--- START ---
Definition CapacityFailure (plan : BuildPlan) (reason : string) : FoldGraphBuild := {|
  build_ok := false; build_reason := reason;
  build_partition_count := plan_partition_count plan;
  build_worker_local_slot_count := plan_partition_count plan;
  build_global_ordered_slot_count := plan_partition_count plan;
  build_scratch_slot_count := required_scratch_slots plan;
  build_node_count := required_nodes plan;
  build_reduction_edge_count := required_edges plan;
  build_final_slot := 0; build_operation := plan_operation plan;
  build_value_domain := prim_value_domain (primitive plan);
  build_dag_validated := false; build_slot_bounds_validated := false;
  build_padding_law_validated := false;
  build_strict_floating_point := requires_strict_floating_point (primitive plan);
  build_no_allocation := NoAllocation plan |}.

Definition ValidationFailure (graph : FoldGraph) (plan : BuildPlan)
    (validation : FoldGraphValidationResult) : FoldGraphBuild := {|
  build_ok := false; build_reason := val_reason validation;
  build_partition_count := plan_partition_count plan;
  build_worker_local_slot_count := plan_partition_count plan;
  build_global_ordered_slot_count := plan_partition_count plan;
  build_scratch_slot_count := required_scratch_slots plan;
  build_node_count := wrap32 (vsize (nodes graph));
  build_reduction_edge_count := wrap32 (vsize (reduction_edges graph));
  build_final_slot := final_slot graph; build_operation := plan_operation plan;
  build_value_domain := prim_value_domain (primitive plan);
  build_dag_validated := false; build_slot_bounds_validated := false;
  build_padding_law_validated := false;
  build_strict_floating_point := requires_strict_floating_point (primitive plan);
  build_no_allocation := NoAllocation plan |}.
Record Workspace := {
  schedule : Schedule;
  fold_slots : vec Z;
  fold_graph : FoldGraph;
  program_generation : Z;
  ws_packet_work_units : vec Z;
  ws_ordered_packet_indices : vec Z;
  ws_packet_partition_indices : vec Z;
  ws_ordered_packet_scratch : vec Z;
  ws_partition_loads : vec Z;
  ws_partition_counts : vec Z;
  ws_partition_offsets : vec Z;
  ws_partition_write_offsets : vec Z;
  worker_stats_partitions_per_worker : vec Z;
  worker_stats_start_offset_ns : vec Z;
  worker_stats_elapsed_ns : vec Z;
  worker_stats_tail_wait_ns : vec Z;
  last_failure_reason : string;
}.

(** ** [reservation/normalize.cpp], [reservation/satisfied.cpp], [reservation/margin.cpp] *)
Definition NormalizeReservation (r : WorkspaceReservation) : option WorkspaceReservation :=
  let graph_partition_capacity := schedule_partition_capacity r in
  node_count ← FoldGraphFixedBinaryTreeNodeCount graph_partition_capacity;
  edge_count ← FoldGraphFixedBinaryTreeEdgeCount graph_partition_capacity;
  Some {|
    schedule_partition_capacity := schedule_partition_capacity r;
    packet_capacity := packet_capacity r;
    packet_work_unit_capacity := Z.max (packet_work_unit_capacity r) (packet_capacity r);
    ordered_packet_capacity := Z.max (ordered_packet_capacity r) (packet_capacity r);
    packet_partition_capacity := Z.max (packet_partition_capacity r) (packet_capacity r);
    ordered_packet_scratch_capacity :=
      Z.max (ordered_packet_scratch_capacity r) (packet_capacity r);
    partition_load_capacity :=
      Z.max (partition_load_capacity r) (schedule_partition_capacity r);
    partition_count_capacity :=
      Z.max (partition_count_capacity r) (schedule_partition_capacity r);
    partition_offset_capacity :=
      Z.max (partition_offset_capacity r) (schedule_partition_capacity r);
    partition_write_offset_capacity :=
      Z.max (partition_write_offset_capacity r) (schedule_partition_capacity r);
    fold_slot_capacity := Z.max (fold_slot_capacity r) graph_partition_capacity;
    fold_graph_node_capacity := Z.max (fold_graph_node_capacity r) node_count;
    fold_graph_edge_capacity := Z.max (fold_graph_edge_capacity r) edge_count;
    worker_stats_capacity := worker_stats_capacity r |}.
(** The work units that the source plan selects, normalised. *)
Definition resolved_units (workspace : Workspace) (request : ScheduleCompileRequest)
    (kind : WeightedWorkSourceKind) : list Z :=
  map NormalizeWorkUnits
    match kind with
    | Hints => map hint_work_units (c_packet_hints request)
    | ExternalWorkUnits => c_packet_work_units request
    | WorkspacePacketWorkUnits => items (ws_packet_work_units workspace)
    | Invalid => []
    end.

(** What a published weighted schedule is: [order] is the weighted packet order and
    [partition_of] the partition of each packet. *)
Record weighted_schedule (request : ScheduleCompileRequest) (m : Z) (work : list Z)
    (workspace : Workspace) (order : list Z) (partition_of : Z -> Z) : Prop := {
  wsc_packets : order ≡ₚ range 0 (c_packet_count request);
  wsc_sorted : StronglySorted (packet_before request work) order;
  wsc_covers : covers (c_packet_count request) (items (s_partitions (schedule workspace)));
  wsc_count : zlen (items (s_partitions (schedule workspace))) = m;
  wsc_max : s_packets_per_partition_max (schedule workspace) =
    max_size (items (s_partitions (schedule workspace)));
  wsc_segment : forall p q, zget (items (s_partitions (schedule workspace))) p = Some q ->
    take (Z.to_nat (p_end q - p_begin q))
      (drop (Z.to_nat (p_begin q)) (items (ws_ordered_packet_indices workspace))) =
    bucket_list partition_of order p;
  wsc_loads : forall p, 0 <= p < m ->
    at_ (items (ws_partition_loads workspace)) p =
    Z.min U64_MAX (foldr Z.add 0 (map (at_ work) (bucket_list partition_of order p)));
  wsc_balanced : forall most p q, Forall (fun w => w <= most) work -> 0 <= p < m -> 0 <= q < m ->
    at_ (items (ws_partition_loads workspace)) p <=
    at_ (items (ws_partition_loads workspace)) q + Z.max 0 most;
}.

(** The capacities of the vectors that a weighted compile resizes. *)
Definition capacities (workspace : Workspace) : list Z :=
  [capacity (s_partitions (schedule workspace)); capacity (ws_packet_work_units workspace);
   capacity (ws_ordered_packet_indices workspace); capacity (ws_packet_partition_indices workspace);
   capacity (ws_ordered_packet_scratch workspace); capacity (ws_partition_loads workspace);
   capacity (ws_partition_counts workspace); capacity (ws_partition_offsets workspace);
   capacity (ws_partition_write_offsets workspace)].

Section pipeline.
Context (request : ScheduleCompileRequest) (work : list Z) (n m : Z).
Context (Hn : 0 < n <= U32_MAX) (Hm : 0 < m <= 2147483648) (Hmn : m <= n).
Context (Hcount : c_packet_count request = n).
Context (Hwork : zlen work = n) (Hpos : Forall (fun w => 1 <= w <= U64_MAX) work).
Context (Hhints : HasPacketHints request = true ->
  zlen (c_packet_hints request) = n /\ Forall hint_typed (c_packet_hints request)).

(** The vectors after [PrepareWeightedNoGrowthBuffers]. *)
Record prepared (workspace : Workspace) : Prop := {
  pre_ordered : zlen (items (ws_ordered_packet_indices workspace)) = n;
  pre_indices : zlen (items (ws_packet_partition_indices workspace)) = n;
  pre_scratch : zlen (items (ws_ordered_packet_scratch workspace)) = n;
  pre_loads : zlen (items (ws_partition_loads workspace)) = m;
  pre_counts : zlen (items (ws_partition_counts workspace)) = m;
  pre_offsets : zlen (items (ws_partition_offsets workspace)) = m;
  pre_write : zlen (items (ws_partition_write_offsets workspace)) = m;
  pre_partitions : items (s_partitions (schedule workspace)) = [];
}.

Record assigned (workspace workspace' : Workspace) (order : list Z) (g : assignment) : Prop := {
  asg_order : items (ws_ordered_packet_indices workspace') = order;
  asg_of : items (ws_packet_partition_indices workspace') = g_partition_of g;
  asg_loads : items (ws_partition_loads workspace') = g_loads g;
  asg_counts : items (ws_partition_counts workspace') = g_counts g;
  asg_scratch : zlen (items (ws_ordered_packet_scratch workspace')) = n;
  asg_write : zlen (items (ws_partition_write_offsets workspace')) = m;
  asg_offsets : ws_partition_offsets workspace' = ws_partition_offsets workspace;
  asg_schedule : schedule workspace' = schedule workspace;
  asg_capacities : capacities workspace' = capacities workspace;
}.

Lemma order_bounds order : order ≡ₚ range 0 n ->
  Forall (fun p => 0 <= p < n) order /\ zlen order = n /\ NoDup order.
Proof using Hn.
  intros Hp. split; [|split].
  - apply list.Forall_forall. intros p Hin. rewrite Hp in Hin. by apply elem_of_range.
  - rewrite (zlen_Permutation _ _ Hp). rewrite zlen_range; lia.
  - rewrite Hp. apply range_NoDup.
Qed.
--- END ---
Your objective
Where a line of the listing holds the string "kind", copy that line.

Exercise response
    (kind : WeightedWorkSourceKind) : list Z :=
    match kind with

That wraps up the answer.